Am 26. März 2019 verabschiedete das Europäische Parlament (EP) die neue Urheberrechtsrichtlinie. Die Musikindustrie und die Verwertungsgesellschaften feierten es als Sieg für Autoren und Schöpfer, obwohl die tatsächlichen Autoren (zusammen mit anderen Gruppen der Zivilgesellschaft) von dem Ergebnis enttäuscht waren.

Artikel 17 der Richtlinie (im vorherigen Textentwurf als Artikel 13 bezeichnet) beinhaltet eine Änderung der Zuständigkeit der Plattformen, die zur Implementierung von Upload-Filtern auf einer Vielzahl von Internetplattformen führen wird. In der Tat stellt Artikel 17 eine Bedrohung für unser Grundrecht auf freie Meinungsäußerung dar.

Wir haben uns sehr bemüht, die Legalisierung des ersten EU-Internetfilters zu stoppen. Lies unten eine Zusammenfassung der Ereignisse.

Es begann alles im Jahr 2002.

EDRi ist seit Beginn der Existenz unseres Netzwerks an Urheberrechtsdebatten beteiligt. Wir haben eine positive Agenda zur Lösung der Hauptprobleme innerhalb des bestehenden Rahmens gefördert und eine Urheberrechtsreform unterstützt, die eine Aufforderung an Autoren und Künstler beinhaltet, eine angemessene Vergütung für ihre Arbeit zu erhalten. Wir haben Handbücher, eine Reihe von Blogposts veröffentlicht, auf öffentliche Konsultationen reagiert, in zahlreichen öffentlichen Veranstaltungen gesprochen und uns mit allen wichtigen politischen Entscheidungsträgern in Brüssel und auf nationaler Ebene getroffen. Wir haben an verschiedenen gemeinsamen Aktionen teilgenommen und waren an der Gründung und Entwicklung von SaveYourInternet.eu zusammen mit dem Copyright for Creativity (C4C) beteiligt.

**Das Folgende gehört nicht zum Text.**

(* ===== verification/Mailboxes.v ===== *)
(** * Mailboxes of an account (storage/postgres/mailbox.go, annotation.go)

    Finding, creating, renaming, deleting and subscribing mailboxes and setting
    IMAP METADATA annotations, each with the change it records. *)

From S2P Require Import Prelude GoStrings Shapes Changes Blob Database Tx.

Local Open Scope go_scope.

Section Mailboxes.
Context `{BlobOps}.
Variable a : account.

(** [scanMailbox]: the bigint [uidvalidity] and [uidnext] are read into uint32. *)
Definition scanMailbox (b : Mailbox) : result Mailbox :=
  if is_u32 (mb_UIDValidity b) && is_u32 (mb_UIDNext b) then Ok b else Err ErrOutOfRange.

(** [findMailbox]: the live mailbox of this name, if any. *)
Definition findMailbox (name : string) : M (option Mailbox) :=
  sql_read (fun d =>
    if negb (text_ok name) then Err ErrDecode
    else match mailboxes_where (live_named (acc_id a) name) d with
         | [] => Ok None
         | b :: _ => try! mb := scanMailbox b in Ok (Some mb)
         end).

(** [INSERT INTO mailboxes ... RETURNING id] *)
Definition insert_mailbox (name : string) (uidvalidity seq : Z) (su : SpecialUse)
    (subscribe : bool) (d : DB) : result (Z * DB) :=
  if negb (text_ok name) then Err ErrDecode
  else match db_accounts d !! acc_id a with
  | None => Err ErrForeignKey
  | Some _ =>
      let id := db_mailbox_ids d in
      if name_taken (acc_id a) name id d then Err ErrUniqueViolation
      else match db_mailboxes d !! id with
           | Some _ => Err ErrUniqueViolation
           | None =>
               let row := mkMailbox id (acc_id a) 0 name uidvalidity 1 seq seq false su
                            subscribe [] zero_counts in
               Ok (id, set_mailbox_ids (id + 1)
                         (set_mailboxes (<[id := row]> (db_mailboxes d)) d))
           end
  end.

(** [ensureMailbox]: find, or create and record the creation (and the
    subscription). *)
Definition ensureMailbox (name : string) (subscribe : bool) (su : SpecialUse) : M Mailbox :=
  let! found := findMailbox name in
  match found with
  | Some mb => mret_st mb
  | None =>
      let! uidvalidity := nextUIDValidity a in
      let! seq := nextModSeq in
      let! id := sql_returning (insert_mailbox name uidvalidity seq su subscribe) in
      let mb := mkMailbox id (acc_id a) 0 name uidvalidity 1 seq seq false su false [] zero_counts in
      do! record (CAddMailbox mb []);
      if subscribe
      then do! record (CAddSubscription name []); mret_st mb
      else mret_st mb
  end.

(** [before := len(pt.changes); ...; return pt.changes[before:]] *)
Definition returning_changes {A} (m : M A) : M (A * list Change) :=
  let! pt := mget in
  let! r := m in
  let! pt' := mget in
  mret_st (r, drop (length (pt_changes pt)) (pt_changes pt')).

Definition MailboxFind (name : string) : M (option Mailbox) := findMailbox name.

Definition MailboxEnsure (name : string) (subscribe : bool) (su : SpecialUse)
  : M (Mailbox * list Change) := returning_changes (ensureMailbox name subscribe su).

(** [UPDATE mailboxes SET ... WHERE p]: the rows changed and their number. *)
Definition update_mailboxes (p : Mailbox -> bool) (f : Mailbox -> Mailbox) (d : DB) : Z * DB :=
  (Z.of_nat (length (mailboxes_where p d)),
   set_mailboxes ((fun b => if p b then f b else b) <$> db_mailboxes d) d).

Definition by_id_live (id : Z) (b : Mailbox) : bool :=
  (mb_AccountID b =? acc_id a) && (mb_ID b =? id) && negb (mb_Expunged b).

Definition MailboxSetSpecialUse (mb : Mailbox) (su : SpecialUse) : M (Mailbox * list Change) :=
  returning_changes (
    let! seq := nextModSeq in
    let! n := sql_returning (fun d =>
      Ok (update_mailboxes (by_id_live (mb_ID mb)) (fun b => mb_set_modseq seq (mb_set_su su b)) d)) in
    do! mguard (negb (n =? 0)) ErrNoRows;
    do! record (CMailboxSpecialUse (mb_ID mb) (mb_Name mb) su seq);
    mret_st (mb_set_modseq seq (mb_set_su su mb))).

(** [MailboxCreate]: [exists = true] without any change when the name is in
    use; a created mailbox is not subscribed. *)
Definition MailboxCreate (name : string) (su : SpecialUse)
  : M (option (Mailbox * list Change * list string)) :=
  let! found := findMailbox name in
  match found with
  | Some _ => mret_st None
  | None =>
      let! r := returning_changes (ensureMailbox name false su) in
      mret_st (Some (r.1, r.2, [name]))
  end.

(** [MailboxRename] returns (changes, alreadyExists, notExists); the unique
    index on live names turns a clash into an error. *)
Definition MailboxRename (src : Mailbox) (dst : string) : M (list Change * bool * bool) :=
  let! pt := mget in
  let! seq := nextModSeq in
  let! n := sql_returning (fun d =>
    if negb (text_ok dst) then Err ErrDecode
    else let p := by_id_live (mb_ID src) in
         if bool_decide (mailboxes_where p d <> []) && name_taken (acc_id a) dst (mb_ID src) d
         then Err ErrUniqueViolation
         else Ok (update_mailboxes p (fun b => mb_set_modseq seq (mb_set_name dst b)) d)) in
  if n =? 0 then mret_st ([], false, true)
  else
    do! record (CRenameMailbox (mb_ID src) (mb_Name src) dst [] seq);
    let! pt' := mget in
    mret_st (drop (length (pt_changes pt)) (pt_changes pt'), false, false).

(** [MailboxDelete] returns (changes, hasChildren). *)
Definition MailboxDelete (mb : Mailbox) : M (list Change * bool) :=
  let! r := returning_changes (
    let! seq := nextModSeq in
    let! n := sql_returning (fun d =>
      Ok (update_mailboxes (fun b => (mb_ID b =? mb_ID mb) && (mb_AccountID b =? acc_id a))
            (fun b => mb_set_modseq seq (mb_set_expunged true b)) d)) in
    record (CRemoveMailbox (mb_ID mb) (mb_Name mb) seq)) in
  mret_st (r.2, false).

Definition set_subscription (name : string) (v : bool) : M Z :=
  sql_returning (fun d =>
    if negb (text_ok name) then Err ErrDecode
    else Ok (update_mailboxes (live_named (acc_id a) name) (mb_set_subscribed v) d)).

Definition SubscriptionEnsure (name : string) : M (list Change) :=
  let! r := returning_changes (
    do! set_subscription name true;
    record (CAddSubscription name [])) in
  mret_st r.2.

Definition SubscriptionRemove (name : string) : M (list Change) :=
  let! r := returning_changes (
    do! set_subscription name false;
    record (CRemoveSubscription name [])) in
  mret_st r.2.

(** ** Annotations *)

(** The name a mailbox id reads as, [""] when the row is missing. *)
Definition mailbox_name_of (mailboxID : Z) (d : DB) : string :=
  match db_mailboxes d !! mailboxID with
  | Some b => if mb_AccountID b =? acc_id a then mb_Name b else EmptyString
  | None => EmptyString
  end.

(** The body of [AnnotationSet]'s transaction; [None] is the nil value that
    removes the entry. *)
Definition AnnotationSet (mailboxID : Z) (key : string) (value : option string) (isString : bool)
  : M unit :=
  do! match value with
      | None => sql_exec (fun d =>
          if negb (text_ok key) then Err ErrDecode
          else Ok (set_annotations (delete (acc_id a, mailboxID, key) (db_annotations d)) d))
      | Some v => sql_exec (fun d =>
          if negb (text_ok key) then Err ErrDecode
          else match db_accounts d !! acc_id a with
               | None => Err ErrForeignKey
               | Some _ => Ok (set_annotations (<[(acc_id a, mailboxID, key) := (v, isString)]>
                                                  (db_annotations d)) d)
               end)
      end;
  let! modseq := nextModSeq in
  let! mbName := (if mailboxID =? 0 then mret_st EmptyString
                  else sql_read (fun d => Ok (mailbox_name_of mailboxID d))) in
  record (CAnnotation mailboxID mbName key modseq).

(** [keyMatchesAny]: the entry itself or anything below it. *)
Definition keyMatchesAny (key : string) (prefixes : list string) : bool :=
  existsb (fun p => String.eqb key p || has_prefix key (p ++ "/")) prefixes.

Definition key_le (x y : Annotation) : Prop := String.leb (an_Key x) (an_Key y) = true.
#[local] Instance key_le_dec x y : Decision (key_le x y).
Proof. unfold key_le. apply _. Defined.

(** [AnnotationList], in key order (byte order of the C collation). *)
Definition AnnotationList (mailboxID : Z) (prefixes : list string) (d : DB) : list Annotation :=
  let rows := omap (fun kr : (Z * Z * string) * (string * bool) =>
                if (kr.1.1.1 =? acc_id a) && (kr.1.1.2 =? mailboxID)
                then Some (mkAnnotation mailboxID kr.1.2 kr.2.1 kr.2.2) else None)
              (map_to_list (db_annotations d)) in
  filter (fun an => (match prefixes with [] => true | _ => keyMatchesAny (an_Key an) prefixes end) = true)
    (merge_sort key_le rows).

End Mailboxes.

(** ** Log discipline of the mailbox operations *)

Section MailboxLog.
Context `{BlobOps}.
Variable a : account.

Lemma frame_mailboxes m d : log_frame a d (set_mailboxes m d).
Proof. done. Qed.

Lemma keeps_update_mailboxes (p : Mailbox -> bool) f :
  keeps a (sql_returning (fun d => Ok (update_mailboxes p f d))).
Proof. apply keeps_returning. by intros d x d' [= _ <-]. Qed.

Lemma frame_insert_mailbox name uv seq su sub d id d' :
  insert_mailbox a name uv seq su sub d = Ok (id, d') -> log_frame a d d'.
Proof.
  unfold insert_mailbox. destruct (negb _); [done|]. destruct (db_accounts d !! _); [|done].
  destruct (name_taken _ _ _ _); [done|]. destruct (db_mailboxes d !! _); [done|].
  by intros [= _ <-].
Qed.

Lemma keeps_nextUIDValidity : keeps a (nextUIDValidity a).
Proof.
  apply keeps_returning. intros d x d' E.
  destruct (db_accounts d !! acc_id a) as [row|] eqn:Hrow; [|done].
  destruct (bigint _) as [v|] eqn:Hv; [|done]. injection E as <- <-. split; [done|].
  unfold head_of. simpl. rewrite Hrow, lookup_insert_eq. done.
Qed.

Lemma keeps_findMailbox name : keeps a (findMailbox a name).
Proof. apply keeps_read. Qed.

Lemma keeps_set_subscription name v : keeps a (set_subscription a name v).
Proof.
  apply keeps_returning. intros d x d' E. destruct (negb _); [done|]. by injection E as _ <-.
Qed.

(** Allocate a position, do database work, record a change at that position. *)
Lemma spends_alloc_record {A B} (m : Z -> M A) (c : Z -> A -> Change) (k : Z -> A -> M B) n :
  0 <= n ->
  (forall seq, keeps a (m seq)) -> (forall seq x, ChangeModSeq (c seq x) = seq) ->
  (forall seq x, spends a n (k seq x)) ->
  spends a (1 + n) (let! seq := nextModSeq in let! x := m seq in do! record (c seq x); k seq x).
Proof.
  intros Hn Hm Hc Hk d0 h0 L n0 pt Hn0 Hpt. log_alloc.
  intros seq pt1 (Hseq & HL & Hpt1). apply wp_bind.
  eapply wp_mono; [by apply Hm|]. intros x pt2 [Hpt2 Hs2]. apply wp_bind.
  eapply wp_mono; [apply (log_ok_record a d0 h0 L (n0 - 1)); [done|rewrite Hc; lia]|].
  intros [] pt3 [Hpt3 _]. replace (n0 - (1 + n)) with (n0 - 1 - n) by lia.
  eapply (Hk seq x d0 h0); [lia|done].
Qed.

Lemma spends_ret {A} (x : A) : spends a 0 (mret_st x).
Proof. apply keeps_spends, keeps_ret. Qed.

Lemma spends_record_derived c : ChangeModSeq c = -1 -> spends a 1 (record c).
Proof.
  intros Hc d0 h0 L n pt Hn Hpt. eapply wp_mono; [by eapply log_ok_record_derived|].
  intros [] pt' Hpt'. by eexists.
Qed.

Lemma spends_keeps_l {A B} n (m : M A) (k : A -> M B) :
  0 <= n -> keeps a m -> (forall x, spends a n (k x)) -> spends a n (mbind_st m k).
Proof. intros. apply (spends_bind a 0 n); [done| |done]. by apply keeps_spends. Qed.

Lemma spends_keeps_r {A B} n (m : M A) (k : A -> M B) :
  spends a n m -> (forall x, keeps a (k x)) -> spends a n (mbind_st m k).
Proof.
  intros Hm Hk. rewrite <- (Z.add_0_r n). apply spends_bind; [done|done|].
  intros. by apply keeps_spends.
Qed.

Lemma spends_returning_changes {A} n (m : M A) :
  0 <= n -> spends a n m -> spends a n (returning_changes m).
Proof.
  intros Hn Hm. unfold returning_changes. apply spends_keeps_l; [done|apply keeps_get|].
  intros pt. apply spends_keeps_r; [done|]. intros r. apply keeps_bind; [apply keeps_get|].
  intros. apply keeps_ret.
Qed.

Lemma spends_ensureMailbox name sub su : spends a 2 (ensureMailbox a name sub su).
Proof.
  unfold ensureMailbox. apply spends_keeps_l; [lia|apply keeps_findMailbox|].
  intros [mb|]; [apply (spends_mono a 0); [lia|apply spends_ret]|].
  apply spends_keeps_l; [lia|apply keeps_nextUIDValidity|]. intros uv.
  apply (spends_alloc_record _ (fun seq id => CAddMailbox
    (mkMailbox id (acc_id a) 0 name uv 1 seq seq false su false [] zero_counts) []) _ 1); [lia| |done|].
  - intros seq. apply keeps_returning. intros d x d'. apply frame_insert_mailbox.
  - intros seq id. destruct sub; [|apply (spends_mono a 0); [lia|apply spends_ret]].
    apply spends_keeps_r; [by apply spends_record_derived|]. intros. apply keeps_ret.
Qed.

Lemma spends_MailboxEnsure name sub su : spends a 2 (MailboxEnsure a name sub su).
Proof. apply spends_returning_changes; [lia|]. apply spends_ensureMailbox. Qed.

Lemma spends_MailboxCreate name su : spends a 2 (MailboxCreate a name su).
Proof.
  apply spends_keeps_l; [lia|apply keeps_findMailbox|].
  intros [mb|]; [apply (spends_mono a 0); [lia|apply spends_ret]|].
  apply spends_keeps_r; [|intros; apply keeps_ret].
  apply spends_returning_changes; [lia|]. apply spends_ensureMailbox.
Qed.

Lemma spends_MailboxSetSpecialUse mb su : spends a 1 (MailboxSetSpecialUse a mb su).
Proof.
  apply spends_returning_changes; [lia|].
  change (spends a (1 + 0)
    (let! seq := nextModSeq in
     let! n := sql_returning (fun d => Ok (update_mailboxes (by_id_live a (mb_ID mb))
                 (fun b => mb_set_modseq seq (mb_set_su su b)) d)) in
     do! mguard (negb (n =? 0)) ErrNoRows;
     do! record (CMailboxSpecialUse (mb_ID mb) (mb_Name mb) su seq);
     mret_st (mb_set_modseq seq (mb_set_su su mb)))).
  intros d0 h0 L n0 pt Hn0 Hpt. log_alloc.
  intros seq pt1 (Hseq & HL & Hpt1). apply wp_bind.
  eapply wp_mono; [by apply keeps_update_mailboxes|]. intros n pt2 [Hpt2 Hs2].
  apply wp_bind, wp_guard. intros _. apply wp_bind.
  log_record.
  intros [] pt3 [Hpt3 _]. apply wp_ret. exists seq. by rewrite Z.add_0_r.
Qed.

Lemma spends_MailboxRename src dst : spends a 1 (MailboxRename a src dst).
Proof.
  unfold MailboxRename. apply spends_keeps_l; [lia|apply keeps_get|]. intros pt0.
  intros d0 h0 L n0 pt Hn0 Hpt. log_alloc.
  intros seq pt1 (Hseq & HL & Hpt1). apply wp_bind.
  eapply wp_mono; [eapply keeps_returning; [|done]|].
  { intros d x d' E. destruct (negb _); [done|]. destruct (_ && _); [done|]. by injection E as _ <-. }
  intros n pt2 [Hpt2 Hs2]. destruct (n =? 0); [by apply wp_ret; exists L|].
  apply wp_bind. log_record.
  intros [] pt3 [Hpt3 _]. apply wp_bind, wp_get, wp_ret. by exists seq.
Qed.

Lemma spends_MailboxDelete mb : spends a 1 (MailboxDelete a mb).
Proof.
  apply spends_keeps_r; [|intros; apply keeps_ret]. apply spends_returning_changes; [lia|].
  intros d0 h0 L n0 pt Hn0 Hpt. log_alloc.
  intros seq pt1 (Hseq & HL & Hpt1). apply wp_bind.
  eapply wp_mono; [by apply keeps_update_mailboxes|]. intros n pt2 [Hpt2 Hs2].
  log_record.
  intros [] pt3 [Hpt3 _]. by exists seq.
Qed.

Lemma spends_Subscription name :
  spends a 1 (SubscriptionEnsure a name) /\ spends a 1 (SubscriptionRemove a name).
Proof.
  split; (apply spends_keeps_r; [|intros; apply keeps_ret]; apply spends_returning_changes; [lia|];
    apply spends_keeps_l; [lia|apply keeps_set_subscription|]; intros;
    by apply spends_record_derived).
Qed.

Lemma spends_AnnotationSet id key v str : spends a 1 (AnnotationSet a id key v str).
Proof.
  apply spends_keeps_l; [lia| |].
  - destruct v; apply keeps_exec; intros d d' E; destruct (negb _); try done;
      [destruct (db_accounts d !! _); [|done]|]; by injection E as <-.
  - intros []. intros d0 h0 L n0 pt Hn0 Hpt. log_alloc.
    intros seq pt1 (Hseq & HL & Hpt1). apply wp_bind.
    eapply (wp_mono _ _ (fun _ pt' => log_ok a d0 h0 L (n0 - 1) pt' /\ pt_seq pt' = pt_seq pt1)).
    { destruct (id =? 0); [by apply keeps_ret|by apply keeps_read]. }
    intros name pt2 [Hpt2 Hs2].
    log_record.
    intros [] pt3 [Hpt3 _]. by exists seq.
Qed.

End MailboxLog.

Bürgerengagement vs. Branchenlobby

Während der Debatten war die Beteiligung von Einzelpersonen und zivilgesellschaftlichen Gruppen entscheidend, um die massiven Lobbyarbeit der Industrie auszugleichen. Im Juli 2018 lehnte das Europäische Parlament dank des Drucks von Tausenden von Menschen, die ihre Mitglieder des Europäischen Parlaments (MdEPs) anriefen, das Mandat ab, mit einem fehlerhaften Vorschlag fortzufahren. Das gab uns die Hoffnung, dass die Stimme der Bürger gehört werden kann, wenn wir laut genug schreien.
Während der Aktionswoche zum Urheberrecht im März 2019, vor der Endabstimmung über die Richtlinie im Europäischen Parlament, schaffte es ein Team von 17 Personen aus ganz Europa bis nach Brüssel und Straßburg. Sie alle haben ihr Studium oder ihren Job für ein paar Tage unterbrochen, um ihre gewählten Vertreter zu treffen und einen letzten Anstoß zu geben, Upload-Filter aus der Urheberrechtsrichtlinie zu streichen. Wir waren beeindruckt von ihrem Engagement und ihrer gründlichen Kenntnis der Folgen, die Artikel 13 im Internet haben könnte. Mehr, Hunderttausende von Menschen gingen in Europa auf die Straße, um gegen Upload-Filter zu protestieren.
Die jüngsten Maßnahmen aller Gegner von Internetfiltern waren nicht umsonst. Mit der Abstimmung über die Richtlinie am 26. März haben 55 Abgeordnete, die zuvor im September 2018 Artikel 17 (früher Artikel 13) unterstützt haben, ihren Standpunkt geändert und waren bereit, ihn aus dem endgültigen Text der Richtlinie zu streichen. Die Streichung hätte durch einen von mehreren Abgeordneten vorgeschlagenen Änderungsantrag erfolgen können. Damit dieser Änderungsantrag angenommen und Artikel 17 gestrichen werden konnte, fand in der Plenarsitzung im März 2019 eine Abstimmung darüber statt, ob der Text zuerst für Änderungen geöffnet werden sollte.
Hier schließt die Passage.